Three recent examples from the New York Times provide some specific, concrete insights into rent control and rent stabilization in New York City:
From the obituary of Edward Jay Epstein: "Mr. Epstein lived alone in a lavish rent-controlled apartment on Manhattan's Upper East Side."
From the obituary for Alice Mason, real estate broker and society hostess: "She never left the rent-stabilized apartment where she held her storied dinners, in a century-old building on East 72nd Street. (In Manhattan real estate parlance, it was a classic eight, a gracious prewar layout that included three bedrooms and two maid's rooms.) When she moved there in 1962, the rent was $400 a month. At her death, it was $2,476. The apartment below her, in the same line, was recently on the market for just under $10 million."
From the Times article on the estate of opera fan Lois Kirschenbaum, who died in 2021: "Kirschenbaum, a former switchboard operator who lived in a rent controlled apartment in the East Village, had made plans to give away a large share of her life savings — some $1.7 million — to cultural groups upon her death....the total distribution from [her] estate, about $4 million, is being divided equally among 18 non-profit organizations and one individual...."

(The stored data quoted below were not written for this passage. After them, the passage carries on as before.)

(** One echo before the others. *)
Lemma icmp_run_cons p dst token more rtts sent seq l0 r l res :
  echoed p dst token (Z.land ((seq + 1) mod 2 ^ 32) 0xffff) (packets l0) r ->
  icmp_run p dst token more (rtts ++ option_list r) (sent + 1) ((seq + 1) mod 2 ^ 32) l res ->
  icmp_run p dst token (S more) rtts sent seq (l0 ++ l) res.
Proof.
  intros He (rs & H1 & H2 & _ & H4 & H5). exists (r :: rs). rewrite packets_app, interrupted_app.
  assert (len (r :: rs) = 1 + len rs) as -> by (unfold len; cbn [length]; lia).
  replace (omap id (r :: rs)) with (option_list r ++ omap id rs) by (by destruct r). rewrite app_assoc.
  split_and!; [by constructor|lia|done|rewrite H4; f_equal; lia|]. intros [_ H]%orb_false_iff. rewrite H5 by done. lia.
Qed.

Lemma icmp_loop_run p dst token : (forall m, exists t, icmp_Marshal m = Ok t) ->
  forall more rtts sent seq w, 0 <= sent ->
  exists l, log (loop p dst token more rtts sent seq w).2.2 = log w ++ l /\
    icmp_run p dst token more rtts sent seq l (loop p dst token more rtts sent seq w).1.
Proof.
  intros Hm. induction more as [|more IH]; intros rtts sent seq w Hs; cbn [icmp_loop].
  { exists []. rewrite app_nil_r. split; [done|by apply icmp_run_nil]. }
  assert (exists b, log (if 0 <? sent then pn_Pause net (or_default (ip_Gap p) defaultEchoGap) w else (false, w)).2 = log w ++ b /\ packets b = [] /\
    ((if 0 <? sent then pn_Pause net (or_default (ip_Gap p) defaultEchoGap) w else (false, w)).1 = true -> sent <> 0 /\ interrupted b = true))
    as (b & Hb & Pb & Ib).
  { destruct (Z.ltb_spec 0 sent); [|exists []; by rewrite app_nil_r]. eexists. rewrite log_pause. split; [done|]. split; [done|]. intros ->. split; [lia|done]. }
  parts (if 0 <? sent then pn_Pause net (or_default (ip_Gap p) defaultEchoGap) w else (false, w)) stop w1 E1. destruct stop.
  { exists b. split; [exact Hb|]. destruct (Ib eq_refl) as [? Hi]. apply icmp_run_nil; [done|done|]. by rewrite Hi. }
  cbv zeta. pose proof (log_now w1) as L1. parts (pn_Now net w1) start w2 E2.
  destruct (Hm (echo_message pid (is_To4 dst) (Z.land ((seq + 1) mod 2 ^ 32) 65535) (echo_data token start))) as [wb Ewb]. rewrite Ewb.
  pose proof (log_write dst wb w2) as L2. parts (pn_Write net dst wb w2) err w3 E3. rewrite L1, Hb in L2.
  destruct err as [e|]; cbn [no_error] in L2.
  { destruct (IH rtts (sent + 1) ((seq + 1) mod 2 ^ 32) w3) as (l & Hl & H); [lia|].
    exists ((b ++ [EvNow start; EvWrite dst wb false]) ++ l). rewrite Hl, L2, <- !app_assoc. split; [done|].
    rewrite app_assoc. apply icmp_run_cons with (r := None); [|by rewrite app_nil_r]. rewrite packets_app, Pb. by constructor. }
  fold (echo_deadline p start).
  destruct (await_waited (if is_To4 dst then 1 else 58) (Z.land ((seq + 1) mod 2 ^ 32) 65535) token (echo_deadline p start) (S (pending w3)) w3
    ltac:(lia)) as (l1 & L3 & Hw).
  destruct (awaitReply _ _ _ _ _ _ _ _) as [r w4] eqn:E4. cbn [fst snd] in *. rewrite L2 in L3.
  pose proof (log_done w4) as L4. parts (pn_Done net w4) done_ w5 E5. rewrite L3 in L4.
  assert (echoed p dst token (Z.land ((seq + 1) mod 2 ^ 32) 65535) (packets (b ++ EvNow start :: EvWrite dst wb true :: l1 ++ [EvDone done_])) r) as He.
  { rewrite packets_app, Pb. cbn [app packets List.filter]. fold (packets (l1 ++ [EvDone done_])). rewrite packets_app, (waited_packets _ _ _ _ _ _ Hw).
    cbn [packets List.filter]. rewrite app_nil_r. by apply ec_sent. }
  assert (log w5 = log w ++ (b ++ EvNow start :: EvWrite dst wb true :: l1 ++ [EvDone done_])) as L5 by (rewrite L4, <- !app_assoc; done).
  destruct done_.
  - eexists. split; [exact L5|]. rewrite <- (app_nil_r (b ++ _)). exists [r].
    rewrite app_nil_r, <- (app_nil_r (packets _)). split_and!; [by apply es_one; [|constructor]|unfold len; cbn; lia|done| |].
    + cbn. by destruct r.
    + rewrite interrupted_app. cbn [interrupted existsb]. rewrite existsb_app. cbn. by rewrite !orb_true_r.
  - destruct (IH (rtts ++ option_list r) (sent + 1) ((seq + 1) mod 2 ^ 32) w5) as (l & Hl & H); [lia|].
    exists ((b ++ EvNow start :: EvWrite dst wb true :: l1 ++ [EvDone false]) ++ l). rewrite Hl, L5, <- app_assoc. split; [done|]. by eapply icmp_run_cons.
Qed.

There are pushes afoot to impose new rent control laws at the federal level and in cities such as Boston. If it happens, the beneficiaries will likely also be sophisticated individuals who would almost certainly have been okay, if perhaps less comfortably situated, without the controls.
This is both an economic-regulation-housing-policy item and a press accountability-media-literacy item. You hardly ever find an investigative piece or housing policy piece in the Times delving into these matters. It only comes up in elliptical references in obituaries or articles about charitable bequests. Part of it is a practical problem—the people who have these situations are reluctant to draw attention to themselves by talking to the press while they are alive, for fear of ruining the great deals they have. However, the Times is often able to surmount this difficulty when it decides it really wants to tackle a topic. They sure went after the yeshivas even though few families that were enrolled were interested in talking.
Thanks to Henry D. Fetter for noticing these examples, seeing the pattern, and sending them along with his permission to assemble them together here.